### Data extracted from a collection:
------------------------------------------------
(* ===== verification/BlockTable.v ===== *)
(** * vllm/v1/worker/block_table.py

    The block tables of the worker: for every request of the batch (a row) the blocks that hold
    its tokens, one table per KV cache group, and the slots of the tokens of a step.  A table
    has a copy on the device.  Blocks of the KV cache manager may be split into smaller blocks
    of the kernel, and with context parallelism the tokens are spread over ranks. *)

From stdpp Require Import base tactics option list.
From Stdlib Require Import ZArith Lia.
From S2P Require Import Prelude Numpy.

(** ** State *)

(** The attributes that the constructor sets once *)
Record Layout := mkLayout {
  max_num_reqs : nat;
  max_num_batched_tokens : nat;
  block_size : nat;
  blocks_per_kv_block : nat;
  use_hybrid_blocks : bool;
  max_num_blocks_per_req : nat;
  pcp_world_size : nat;
  pcp_rank : nat;
  dcp_world_size : nat;
  dcp_rank : nat;
  cp_kv_cache_interleave_size : nat;
}.

(** A [CpuGpuBuffer]: the array of the host and its copy on the device *)
Record CpuGpuBuffer (A : Type) := mkBuffer { cpu : list A; gpu : list A }.
Arguments mkBuffer {A} _ _.
Arguments cpu {A} _.
Arguments gpu {A} _.
Definition make_buffer {A} (n : nat) (zero : A) : CpuGpuBuffer A := mkBuffer (replicate n zero) (replicate n zero).
Definition copy_to_gpu {A} (n : nat) (b : CpuGpuBuffer A) : CpuGpuBuffer A := mkBuffer (cpu b) (take n (cpu b) ++ drop n (gpu b)).

Record BlockTable := mkBlockTable {
  layout : Layout;
  block_table : CpuGpuBuffer (list Z);
  num_blocks_per_row : list nat;
  slot_mapping : CpuGpuBuffer Z;
}.
Definition set_table (t : list (list Z)) (b : BlockTable) : BlockTable :=
  mkBlockTable (layout b) (mkBuffer t (gpu (block_table b))) (num_blocks_per_row b) (slot_mapping b).
Definition set_num_blocks (n : list nat) (b : BlockTable) : BlockTable := mkBlockTable (layout b) (block_table b) n (slot_mapping b).
Definition set_slots (s : list Z) (b : BlockTable) : BlockTable :=
  mkBlockTable (layout b) (block_table b) (num_blocks_per_row b) (mkBuffer s (gpu (slot_mapping b))).
Definition table (b : BlockTable) : list (list Z) := cpu (block_table b).
Definition slots (b : BlockTable) : list Z := cpu (slot_mapping b).

(** ** The constructor.  [pcp] and [dcp] are the world size and the rank of the groups for
    context parallelism, when the groups are initialized. *)
Definition new_block_table (bsize nreqs nblocks ntokens kernel_block_size interleave : nat) (pcp dcp : option (nat * nat)) : result BlockTable :=
  '(bs, per, hybrid) ←
    (if decide (kernel_block_size = bsize) then Ok (bsize, 1, false)
     else if decide (kernel_block_size = 0) then Raise ZeroDivisionError
     else if decide (bsize mod kernel_block_size ≠ 0) then Raise ValueError
     else Ok (kernel_block_size, bsize / kernel_block_size, true));
  let '(pcp_n, pcp_r) := default (1, 0) pcp in
  let '(dcp_n, dcp_r) := default (1, 0) dcp in
  let width := nblocks * per in
  Ok (mkBlockTable (mkLayout nreqs ntokens bs per hybrid width pcp_n pcp_r dcp_n dcp_r interleave)
        (make_buffer nreqs (replicate width 0%Z)) (replicate nreqs 0) (make_buffer ntokens 0%Z)).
------------------------------------------------
### Work request:
Restate the line containing "else if decide (bsize" and every remaining line of the records word for word. Add nothing.

### Problem solution:
     else if decide (bsize mod kernel_block_size ≠ 0) then Raise ValueError
     else Ok (kernel_block_size, bsize / kernel_block_size, true));
  let '(pcp_n, pcp_r) := default (1, 0) pcp in
  let '(dcp_n, dcp_r) := default (1, 0) dcp in
  let width := nblocks * per in
  Ok (mkBlockTable (mkLayout nreqs ntokens bs per hybrid width pcp_n pcp_r dcp_n dcp_r interleave)
        (make_buffer nreqs (replicate width 0%Z)) (replicate nreqs 0) (make_buffer ntokens 0%Z)).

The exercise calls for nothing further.